### What is required:
In the entries below, find the line with "Models the lineage" and the line with "scanned input of". Return those two lines and all lines between them, exactly.

### Provided information:
(* ===== verification/Metrics.v ===== *)
(** What a worker reports about an output.

    Models [progress_session/service_progress_metrics.rs], the progress input of
    [progress_session/progress.rs] and the records built from them in
    [progress_session/service_progress_support.rs], of [src/core/production_map/]. *)
From S2P Require Import Prelude RustStr F64 Json Errors Identity QueueState OrderLayout MapDefinition SequenceMove Scheduler Progress Visibility Epc Paddon.

(** * The input of a queue action (progress.rs) *)

Record RezkaFrameProgressInput := {
  frame_produced_qty : option f64;
  frame_gross_qty : option f64;
  frame_finished_goods_kg : option f64;
  frame_finished_goods_meter : option f64;
  frame_diameter : option f64;
  frame_bobina_kg : option f64;
  frame_rezka_bosma_waste : option f64;
  frame_rezka_lamination_waste : option f64;
  frame_rezka_edge_waste : option f64;
  frame_total_waste : option f64;
  frame_issue_note : string;
  frame_peremotka_reason : string;
}.

Record QueueProgressInput := {
  qp_lamination_layer_dispositions_attached : bool;
  qp_complete_without_output : bool;
  qp_freeze_request_id : string;
  qp_freeze_with_issue : bool;
  qp_rezka_frames : list RezkaFrameProgressInput;
  qp_rezka_record_frame_index : option Z;
  qp_rezka_output_cycle : string;
  qp_rezka_expected_kadr_counts : list Z;
  qp_produced_qty : option f64;
  qp_gross_qty : option f64;
  qp_uom : string;
  qp_progress_batch_id : string;
  qp_qr_payload : string;
  qp_return_ink_kg : option f64;
  qp_lamination_print_leftover_rolls : option f64;
  qp_lamination_film_leftover_rolls : option f64;
  qp_rezka_bosma_waste : option f64;
  qp_rezka_lamination_waste : option f64;
  qp_rezka_edge_waste : option f64;
  qp_total_waste : option f64;
  qp_finished_goods_kg : option f64;
  qp_bobina_kg : option f64;
  qp_finished_goods_meter : option f64;
  qp_diameter : option f64;
  qp_description : string;
  qp_returned_paint_report_attached : bool;
  qp_force_full_completion_metrics : bool;
  qp_allow_partial_station_completion : bool;
  qp_worker_handoff : bool;
  qp_remove_roll_from_apparatus : bool;
}.

(** [Option::or]. *)
Definition or_else {A} (a b : option A) : option A := match a with Some _ => a | None => b end.

(** The measurements of one frame, as an input of their own. *)
Definition to_queue_progress (frame : RezkaFrameProgressInput) (base : QueueProgressInput)
    (inherit_global_waste : bool) : QueueProgressInput :=
  let waste own global := or_else own (if inherit_global_waste then global else None) in
  {| qp_lamination_layer_dispositions_attached := false;
     qp_complete_without_output := false;
     qp_freeze_request_id := qp_freeze_request_id base;
     qp_freeze_with_issue := qp_freeze_with_issue base;
     qp_rezka_frames := [];
     qp_rezka_record_frame_index := None;
     qp_rezka_output_cycle := "";
     qp_rezka_expected_kadr_counts := [];
     qp_produced_qty := frame_produced_qty frame;
     qp_gross_qty := frame_gross_qty frame;
     qp_uom := if is_some (frame_produced_qty frame) || is_some (frame_finished_goods_meter frame)
               then "m" else qp_uom base;
     qp_progress_batch_id := qp_progress_batch_id base;
     qp_qr_payload := qp_qr_payload base;
     qp_return_ink_kg := qp_return_ink_kg base;
     qp_lamination_print_leftover_rolls := qp_lamination_print_leftover_rolls base;
     qp_lamination_film_leftover_rolls := qp_lamination_film_leftover_rolls base;
     qp_rezka_bosma_waste := waste (frame_rezka_bosma_waste frame) (qp_rezka_bosma_waste base);
     qp_rezka_lamination_waste :=
       waste (frame_rezka_lamination_waste frame) (qp_rezka_lamination_waste base);
     qp_rezka_edge_waste := waste (frame_rezka_edge_waste frame) (qp_rezka_edge_waste base);
     qp_total_waste := waste (frame_total_waste frame) (qp_total_waste base);
     qp_finished_goods_kg := frame_finished_goods_kg frame;
     qp_bobina_kg := frame_bobina_kg frame;
     qp_finished_goods_meter := frame_finished_goods_meter frame;
     qp_diameter := frame_diameter frame;
     qp_description := qp_description base;
     qp_returned_paint_report_attached := qp_returned_paint_report_attached base;
     qp_force_full_completion_metrics := qp_force_full_completion_metrics base;
     qp_allow_partial_station_completion := qp_allow_partial_station_completion base;
     qp_worker_handoff := qp_worker_handoff base;
     qp_remove_roll_from_apparatus := qp_remove_roll_from_apparatus base |}.

Definition has_explicit_waste (frame : RezkaFrameProgressInput) : bool :=
  is_some (frame_rezka_bosma_waste frame) || is_some (frame_rezka_lamination_waste frame) ||
  is_some (frame_rezka_edge_waste frame) || is_some (frame_total_waste frame).

Definition has_reported_output (p : QueueProgressInput) : bool :=
  negb (match qp_rezka_frames p with [] => true | _ => false end) ||
  existsb is_some
    [qp_produced_qty p; qp_gross_qty p; qp_return_ink_kg p; qp_lamination_print_leftover_rolls p;
     qp_lamination_film_leftover_rolls p; qp_rezka_bosma_waste p; qp_rezka_lamination_waste p;
     qp_rezka_edge_waste p; qp_total_waste p; qp_finished_goods_kg p; qp_bobina_kg p;
     qp_finished_goods_meter p; qp_diameter p].

Definition is_positive (value : option f64) : bool :=
  is_some_and value (λ v, is_finite v && f64_lt f64_zero v).

Definition has_rezka_quantity_metrics (p : QueueProgressInput) : bool :=
  is_positive (or_else (qp_produced_qty p) (qp_finished_goods_meter p)) &&
  is_positive (or_else (qp_gross_qty p) (qp_finished_goods_kg p)) && is_positive (qp_diameter p).
(* ===== verification/Lineage.v ===== *)
(** Input lineage: which rolls a work session consumed, and which of them each output
    roll was made of.

    Models the lineage payloads of [progress_session/progress.rs], the session payloads,
    output identities and output boundaries of [service_progress_support.rs], the merge
    and the attachment of inputs of [service_progress.rs], and the detachment of a
    scanned input of [scanned_wip.rs], in [src/core/production_map/].  Encoding and
    decoding of the lists kept in payloads is [serde]'s ([Serde]). *)
From S2P Require Import Prelude RustStr F64 Errors Identity QueueState OrderLayout MapDefinition Formula Compiler Bfs Chain Projection Scheduler Json Progress CutLayout Metrics.

Module InputKind.
Inductive t := ProgressBatch | OpeningWip.
Global Instance eq_dec : EqDecision t.
Proof. solve_decision. Defined.
Definition parse (value : string) : option t :=
  parse_ascii_variant value [("progress_batch", ProgressBatch); ("opening_wip", OpeningWip)].
Definition as_str (k : t) : string :=
  match k with ProgressBatch => "progress_batch" | OpeningWip => "opening_wip" end.
End InputKind.

Module InputStatus.
Inductive t := InUse | Processed.
Global Instance eq_dec : EqDecision t.
Proof. solve_decision. Defined.
Definition parse (value : string) : option t :=
  parse_ascii_variant value [("in_use", InUse); ("processed", Processed)].
Definition as_str (s : t) : string := match s with InUse => "in_use" | Processed => "processed" end.
End InputStatus.

(** One input of a session, in splice order. *)
Record OrderRunInputLink := {
  link_input_batch_id : string;
  link_input_qr_payload : string;
  link_source_apparatus : string;
  link_source_kind : InputKind.t;
  link_stage_node_id : string;
  link_sequence_no : Z;
  link_status : InputStatus.t;
  link_linked_at_unix : Z;
  link_processed_at_unix : option Z;
}.
#[global] Instance OrderRunInputLink_rebuild : Rebuild OrderRunInputLink := λ r, {|
  link_input_batch_id := link_input_batch_id r;
  link_input_qr_payload := link_input_qr_payload r;
  link_source_apparatus := link_source_apparatus r;
  link_source_kind := link_source_kind r;
  link_stage_node_id := link_stage_node_id r;
  link_sequence_no := link_sequence_no r;
  link_status := link_status r;
  link_linked_at_unix := link_linked_at_unix r;
  link_processed_at_unix := link_processed_at_unix r |}.

Definition link_in_use (link : OrderRunInputLink) : bool :=
  bool_decide (link_status link = InputStatus.InUse).
Definition link_id (link : OrderRunInputLink) : string := trim (link_input_batch_id link).

Definition link_is_valid (link : OrderRunInputLink) : bool :=
  negb (blank (link_input_batch_id link)) && (0 <? link_sequence_no link)%Z &&
  match link_status link with
  | InputStatus.InUse => is_none (link_processed_at_unix link)
  | InputStatus.Processed => is_some (link_processed_at_unix link)
  end.

(** The unfinished output roll in one frame of a cutter. *)
Record RezkaActivePartialRoll := {
  roll_slot_index : Z;
  roll_generation : Z;
  roll_contained_kadr_count : Z;
  roll_source_input_batch_ids : list string;
  roll_started_at_unix : Z;
  roll_updated_at_unix : Z;
}.
#[global] Instance RezkaActivePartialRoll_rebuild : Rebuild RezkaActivePartialRoll := λ r, {|
  roll_slot_index := roll_slot_index r;
  roll_generation := roll_generation r;
  roll_contained_kadr_count := roll_contained_kadr_count r;
  roll_source_input_batch_ids := roll_source_input_batch_ids r;
  roll_started_at_unix := roll_started_at_unix r;
  roll_updated_at_unix := roll_updated_at_unix r |}.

### Solution to this problem:
    Models the lineage payloads of [progress_session/progress.rs], the session payloads,
    output identities and output boundaries of [service_progress_support.rs], the merge
    and the attachment of inputs of [service_progress.rs], and the detachment of a
    scanned input of [scanned_wip.rs], in [src/core/production_map/].  Encoding and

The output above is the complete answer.